La enfermedad causa dolor crónico y fatiga; diagnósticos tardíos y falta de cifras complican la atención y calidad de vida.
En el Día Mundial de la Fibromialgia, especialistas llaman la atención sobre una condición que en Chile afecta entre el 2% y el 4% de la población —más de 800 mil personas— y se manifiesta con dolor musculoesquelético generalizado, fatiga persistente, sueño no reparador y alteraciones cognitivas conocidas como "niebla mental". Luisa Donaire, reumatóloga del Centro Médico Nueva Estoril, explicó que no se trata de una enfermedad inflamatoria ni autoinmune, sino de una alteración en la forma en que el sistema nervioso procesa el dolor, por lo que muchas pruebas clínicas y de imagen pueden resultar normales.
Ese silencio diagnóstico convive con la subestimación de síntomas: los exámenes suelen salir normales y pacientes recorren múltiples especialistas antes de obtener una explicación, tras lo cual muchas veces escuchan que "es estrés". Daniela Cuadra, directora médica de Clínica CRL, advirtió que es clave validar el dolor y la fatiga porque tienen una base fisiológica. Estudios en pacientes chilenas reportan además alta carga de comorbilidades: cerca del 70% presenta depresión, 52,8% síndrome de intestino irritable y 50,3% cefalea crónica; la condición afecta entre tres y nueve veces más a mujeres, con mayor frecuencia entre los 30 y 50 años.
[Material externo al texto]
Lemma params_read ps rest :
  forallb param_ok ps = true → params_end rest = true →
  parse_uri_params (show_params ps +:+ rest) = Some (rest, ps).
Proof.
  intros Hps Hr. unfold parse_uri_params, show_params.
  apply many0_read; [apply consuming_uri_param| |].
  - unfold uri_param. rewrite preceded_eq, nchar_eq. destruct rest as [|a t]; [done|].
    cbn in Hr. apply bool_decide_eq_true in Hr. unfold is_byte.
    rewrite bool_decide_eq_false_2; [done|]. intros <-. set_solver.
  - intros p l' Hp _. split; [|done]. apply uri_param_read; [by eapply forallb_elem|].
    destruct l'; [|done]. rewrite append_nil_l. eapply ends_at_sub; [|exact Hr]. set_solver.
Qed.

Lemma consuming_uri_header : consuming uri_header.
Proof. unfold uri_header. auto 10 with sip. Qed.

(** A header after the first is written with its [&]. *)
Lemma uri_header_read amp p rest :
  amp = "" ∨ amp = "&" → uri_header_ok p = true →
  ends_at [SP; "&"%char] rest = true →
  uri_header (amp +:+ show_uri_header p +:+ rest) = Some (rest, p).
Proof.
  intros Hamp Hp Hr. unfold uri_header. rewrite preceded_eq, opt_eq.
  assert (match nchar "&" (amp +:+ show_uri_header p +:+ rest) with
          | Some (r, x) => Some (r, Some x)
          | None => Some (amp +:+ show_uri_header p +:+ rest, None) end =
          Some (show_uri_header p +:+ rest, if is_empty amp then None else Some "&"%char)) as ->.
  { destruct Hamp as [->| ->].
    - rewrite append_nil_l, nchar_eq. unfold show_uri_header.
      pose proof Hp as Hp'. unfold uri_header_ok, pair_ok in Hp'.
      apply andb_prop in Hp' as [[Hne Hn]%andb_prop _]. destruct (p.1) as [|a n]; [done|].
      rewrite !append_cons. cbn in Hn. apply andb_prop in Hn as [[_ Ha]%andb_prop _].
      unfold is_byte. rewrite bool_decide_eq_false_2; [done|]. intros <-. done.
    - by rewrite append_cons, append_nil_l, nchar_cons. }
  cbn [mbind option_bind]. unfold show_uri_header. rewrite append_assoc.
  apply (pair_read header_name_delims header_value_delims); [done|set_solver..| | |].
  1,2: eapply ends_at_stops; [exact Hr|done|set_solver].
  eapply ends_at_not; [|exact Hr]. set_solver.
Qed.

Lemma uri_header_stop rest : uri_end rest = true → uri_header rest = None.
Proof.
  intros Hr. unfold uri_header. rewrite preceded_eq, opt_eq, nchar_eq.
  destruct rest as [|a t]; cbn [mbind option_bind].
  - rewrite tuple2_eq. by rewrite take_while1_stop.
  - cbn in Hr. apply bool_decide_eq_true, list_elem_of_singleton in Hr as ->.
    change (is_byte "&" SP) with false. cbn [mbind option_bind].
    rewrite tuple2_eq, take_while1_stop; [done|]. apply none_of_stops; [done|set_solver].
Qed.

Lemma join_cons sep x l : join sep (x :: l) = x +:+ str_concat ((λ s, sep +:+ s) <$> l).
Proof.
  revert x. induction l as [|y l IH]; intros x; [by cbn; rewrite append_nil_r|].
  change (join sep (x :: y :: l)) with (x +:+ sep +:+ join sep (y :: l)). rewrite IH.
  cbn. by rewrite append_assoc.
Qed.

Lemma uri_headers_read hs rest :
  forallb uri_header_ok hs = true → uri_end rest = true →
  parse_uri_headers (join "&" (show_uri_header <$> hs) +:+ rest) = Some (rest, hs).
Proof.
  intros Hhs Hr. unfold parse_uri_headers. destruct hs as [|h hs].
  { rewrite append_nil_l, many0_eq by apply consuming_uri_header. by rewrite uri_header_stop. }
  cbn in Hhs. apply andb_prop in Hhs as [Hh Hhs].
  cbn [fmap list_fmap]. rewrite join_cons, append_assoc, <-list_fmap_compose.
  assert (∀ l' : list param, ends_at [SP; "&"%char]
    (str_concat (((λ s, "&" +:+ s) ∘ show_uri_header) <$> l') +:+ rest) = true) as Hend.
  { intros [|x l']; [|done]. rewrite append_nil_l. eapply ends_at_sub; [|exact Hr]. set_solver. }
  rewrite many0_eq by apply consuming_uri_header.
  pose proof (uri_header_read "" h _ (or_introl eq_refl) Hh (Hend hs)) as Hf.
  rewrite append_nil_l in Hf. rewrite Hf. rewrite bool_decide_eq_false_2.
  - rewrite (many0_read _ ((λ s, "&" +:+ s) ∘ show_uri_header));
      [done|apply consuming_uri_header|by apply uri_header_stop|].
    intros x l' Hx _. split; [|done]. cbn. rewrite append_assoc. apply uri_header_read; [by right| |done].
    by eapply forallb_elem.
  - rewrite !str_length_app. unfold show_uri_header. rewrite str_length_app.
    unfold uri_header_ok, pair_ok in Hh. destruct (h.1); [done|cbn; lia].
Qed.

(** *** No part of a URI has a byte that ends the user part *)

Definition core_delims : list byte := ["@"; ">"; SP; CR; LF]%char.

Lemma plain_app bad s t : plain bad (s +:+ t) = plain bad s && plain bad t.
Proof. apply str_forall_app. Qed.

Lemma plain_concat bad l : plain bad (str_concat l) = forallb (plain bad) l.
Proof. induction l as [|s l IH]; [done|]. cbn [str_concat forallb]. by rewrite plain_app, IH. Qed.

Lemma plain_pair names values p :
  pair_ok names values p = true → core_delims ⊆ names → core_delims ⊆ values →
  plain core_delims (show_uri_header p) = true.
Proof.
  unfold pair_ok, show_uri_header. rewrite !andb_true_iff. intros [[_ Hn] Hv] Hns Hvs.
  rewrite plain_app, (plain_sub names) by done. destruct (p.2); [|done].
  rewrite plain_app. apply andb_true_iff. split; [done|by apply (plain_sub values)].
Qed.

Lemma show_param_eq p : show_param p = ";" +:+ show_uri_header p.
Proof. done. Qed.

Lemma plain_params ps :
  forallb param_ok ps = true → plain core_delims (show_params ps) = true.
Proof.
  intros Hps. unfold show_params. rewrite plain_concat. apply forallb_forall.
  intros s (p & <- & Hp)%in_map_iff. rewrite forallb_forall in Hps.
  rewrite show_param_eq, plain_app. cbn [andb].
  rewrite (plain_pair name_delims value_delims); [done|by apply Hps|set_solver..].
Qed.

Lemma plain_headers hs :
  forallb uri_header_ok hs = true → plain core_delims (show_uri_headers hs) = true.
Proof.
  intros Hhs. destruct hs as [|h hs]; [done|]. unfold show_uri_headers.
  cbn [fmap list_fmap]. rewrite plain_app, join_cons, plain_app, plain_concat.
  rewrite forallb_forall in Hhs.
  assert (∀ p, In p (h :: hs) → plain core_delims (show_uri_header p) = true) as Hp.
  { intros p Hp. eapply plain_pair; [by apply Hhs|set_solver..]. }
  rewrite Hp by by left. cbn [andb]. apply forallb_forall.
  intros s (t & <- & (p & <- & Hin)%in_map_iff)%in_map_iff.
  rewrite plain_app, Hp by by right. done.
Qed.

Lemma dec_plain bad n : (∀ a, a ∈ bad → is_ascii_digit a = false) → plain bad (dec n) = true.
Proof.
  intros Hbad. eapply str_forall_impl; [|apply dec_digits]. intros a Ha.
  apply andb_true_iff. split.
  - unfold is_ascii_digit in Ha. apply in_range_true in Ha. unfold is_ascii_byte.
    apply N.ltb_lt. lia.
  - apply negb_true_iff, bool_decide_eq_false. intros Hin. by rewrite Hbad in Ha.
Qed.

(** *** The user part *)

Lemma pair_avoids names values a p :
  pair_ok names values p = true → a ∈ names → a ∈ values → a ≠ "="%char →
  str_forall (λ b, negb (is_byte a b)) (show_uri_header p) = true.
Proof.
  unfold pair_ok, show_uri_header. rewrite !andb_true_iff. intros [[_ Hn] Hv] Hns Hvs Ha.
  assert (∀ bad s, a ∈ bad → plain bad s = true →
            str_forall (λ b, negb (is_byte a b)) s = true) as Hav.
  { intros bad s Hb. apply plain_avoids. intros b Hb'%bool_decide_eq_true. by subst. }
  rewrite str_forall_app, (Hav names) by done. destruct (p.2); [|done].
  rewrite append_cons, append_nil_l. cbn. rewrite (Hav values) by done.
  rewrite andb_true_r. apply negb_true_iff, bool_decide_eq_false. done.
Qed.

Lemma split_shown ps :
  Forall (λ p, str_forall (λ b, negb (is_byte ";" b)) (show_uri_header p) = true) ps →
  split ";" (show_params ps) = "" :: (show_uri_header <$> ps).
Proof.
  induction ps as [|p ps IH]; [done|]. intros [Hp Hps]%Forall_cons.
  change (show_params (p :: ps)) with (show_param p +:+ show_params ps).
  rewrite show_param_eq, append_assoc, append_cons, append_nil_l. cbn [split].
  rewrite is_byte_refl. f_equal. rewrite (split_app _ _ _ "" (show_uri_header <$> ps)).
  - by rewrite append_nil_r.
  - done.
  - by apply IH.
Qed.

Lemma split_param_show p : param_ok p = true → split_param (show_uri_header p) = p.
Proof.
  destruct p as [n v]. unfold param_ok, pair_ok, show_uri_header, split_param. cbn [fst snd].
  rewrite !andb_true_iff. intros [[_ Hn] _].
  assert (str_forall (λ b, negb (is_byte "=" b)) n = true).
  { revert Hn. apply plain_avoids. intros b <-%bool_decide_eq_true. set_solver. }
  destruct v as [v|].
  - by rewrite append_cons, append_nil_l, split_once_app.
  - by rewrite append_nil_r, split_once_none.
Qed.

Lemma user_params_read ps :
  forallb param_ok ps = true →
  split_param <$> filter (λ s, s ≠ "") (split ";" (show_params ps)) = ps.
Proof.
  intros Hps. rewrite split_shown.
  2: { apply Forall_forall. intros p Hp. apply (forallb_elem _ _ p) in Hps; [|done].
       eapply pair_avoids; [exact Hps|set_solver..|done]. }
  rewrite filter_cons_False by (intros H; by apply H).
  induction ps as [|p ps IH]; [done|]. cbn in Hps. apply andb_prop in Hps as [Hp Hps].
  cbn [fmap list_fmap]. rewrite filter_cons_True.
  - cbn. by rewrite split_param_show, IH.
  - unfold param_ok, pair_ok in Hp. unfold show_uri_header. by destruct (p.1).
Qed.

Definition user_ok : string → bool := plain [";"; ">"; SP; CR; LF]%char.

Lemma userinfo_read (user : option string) (ups : list param) tail rest :
  match user with Some s => user_ok s | None => true end = true →
  forallb param_ok ups = true → plain core_delims tail = true → uri_end rest = true →
  parse_userinfo (match user with Some s => s +:+ show_params ups +:+ "@" | None => "" end
                    +:+ tail +:+ rest) =
    (tail +:+ rest, user, match user with Some _ => ups | None => [] end).
Proof.
  intros Hu Hups Ht Hr. unfold parse_userinfo.
  set (front := match user with Some s => _ | None => _ end).
  assert (plain [">"%char; SP; CR; LF] front = true) as Hfront.
  { unfold front. destruct user as [s|]; [|done]. rewrite !plain_app.
    rewrite (plain_sub [";"%char; ">"%char; SP; CR; LF]) by (set_solver || done).
    rewrite (plain_sub core_delims) by (set_solver || by apply plain_params). done. }
  assert (break (byte_in [SP; CR; LF; ">"%char]) (front +:+ tail +:+ rest) = (front +:+ tail, rest)) as ->.
  { rewrite <-append_assoc, break_app.
    - assert (break (byte_in [SP; CR; LF; ">"%char]) rest = ("", rest)) as ->.
      { destruct rest as [|b t]; [done|]. cbn in Hr |- *.
        apply bool_decide_eq_true, list_elem_of_singleton in Hr as ->. done. }
      cbn. by rewrite append_nil_r.
    - apply (plain_avoids _ [">"%char; SP; CR; LF]).
      + intros b Hb%bool_decide_eq_true. set_solver.
      + rewrite plain_app, Hfront. apply (plain_sub core_delims); [set_solver|done]. }
  assert (str_forall (λ b, negb (is_byte "@" b)) tail = true) as Hat.
  { revert Ht. apply plain_avoids. intros b <-%bool_decide_eq_true. set_solver. }
  unfold front. destruct user as [s|].
  - rewrite append_assoc, append_assoc, (append_cons "@"), append_nil_l, <-append_assoc.
    rewrite rsplit_once_app by done.
    assert (str_forall (λ b, negb (is_byte ";" b)) s = true) as Hsemi.
    { revert Hu. apply plain_avoids. intros b <-%bool_decide_eq_true. set_solver. }
    destruct ups as [|p ups].
    + by rewrite append_nil_r, break_none.
    + change (show_params (p :: ups)) with (String ";" (show_uri_header p +:+ show_params ups)).
      rewrite break_stop by done.
      change (String ";" (show_uri_header p +:+ show_params ups)) with (show_params (p :: ups)).
      by rewrite user_params_read.
  - rewrite append_nil_l. by rewrite rsplit_once_none.
Qed.

(** *** Host and port *)

(** A host name or IPv4 address, or an IPv6 address in its brackets. *)
Definition name_host_ok (h : string) : bool :=
  negb (is_empty h) &&
  str_forall (λ a, is_ascii_alphanumeric a || byte_in ["."; "-"]%char a) h.
Definition bracket_host_ok (h : string) : bool :=
  match (h ← strip_prefix "[" h; strip_suffix_byte "]" h) with
  | Some x => negb (is_empty x) && plain ("]"%char :: core_delims) x
  | None => false
  end.
Definition host_ok (h : string) : bool := name_host_ok h || bracket_host_ok h.

Lemma strip_suffix_byte_Some a s x : strip_suffix_byte a s = Some x → s = x +:+ String a "".
Proof.
  revert x. induction s as [|b s IH]; intros x; [done|]. cbn. destruct s as [|c s].
  - unfold is_byte. case_bool_decide; [|done]. by intros [= <-]; subst.
  - intros (y & Hy & ->)%fmap_Some. rewrite append_cons. f_equal. by apply IH.
Qed.

Lemma bracket_host h :
  bracket_host_ok h = true →
  ∃ x, h = "[" +:+ x +:+ "]" ∧ x ≠ "" ∧ plain ("]"%char :: core_delims) x = true.
Proof.
  unfold bracket_host_ok. destruct (strip_prefix "[" h) as [y|] eqn:Hy; [|done]. cbn.
  destruct (strip_suffix_byte "]" y) as [x|] eqn:Hx; [|done].
  apply strip_prefix_Some in Hy as ->. apply strip_suffix_byte_Some in Hx as ->.
  intros [Hne Hp]%andb_prop. exists x. split; [done|]. split; [by destruct x|done].
Qed.

Lemma alnum_ascii a : is_ascii_alphanumeric a = true → is_ascii_byte a = true.
Proof.
  unfold is_ascii_alphanumeric, is_ascii_alphabetic, is_ascii_upper, is_ascii_lower, is_ascii_digit.
  rewrite !orb_true_iff, !in_range_true. unfold is_ascii_byte. rewrite N.ltb_lt. lia.
Qed.

Lemma host_byte a :
  is_ascii_alphanumeric a || byte_in ["."; "-"]%char a = true →
  is_ascii_byte a = true ∧ a ∉ "["%char :: "]"%char :: ":"%char :: core_delims.
Proof.
  intros Ha. split.
  - apply orb_prop in Ha as [Ha|Ha%bool_decide_eq_true]; [by apply alnum_ascii|].
    each_of Ha by done.
  - intros Hin. each_of Hin by (by vm_compute in Ha).
Qed.

Lemma name_host_plain h :
  name_host_ok h = true → plain ("["%char :: "]"%char :: ":"%char :: core_delims) h = true.
Proof.
  unfold name_host_ok. intros [_ Hh]%andb_prop. revert Hh. apply str_forall_impl.
  intros a [Ha Hn]%host_byte. rewrite Ha. cbn. by apply negb_true_iff, bool_decide_eq_false.
Qed.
No existe una cura definitiva, pero especialistas insisten en que un abordaje integral mejora la funcionalidad: ejercicio terapéutico progresivo, educación del paciente, manejo del sueño y del estrés, apoyo psicológico y, cuando corresponde, medicación para el dolor y el sueño. Mientras se reclaman mejores cifras epidemiológicas en Chile para dimensionar la demanda, la recomendación clínica es consultar a un médico —preferentemente reumatólogo— si el dolor generalizado y la fatiga persisten más de tres meses, para avanzar desde la sospecha al tratamiento individualizado.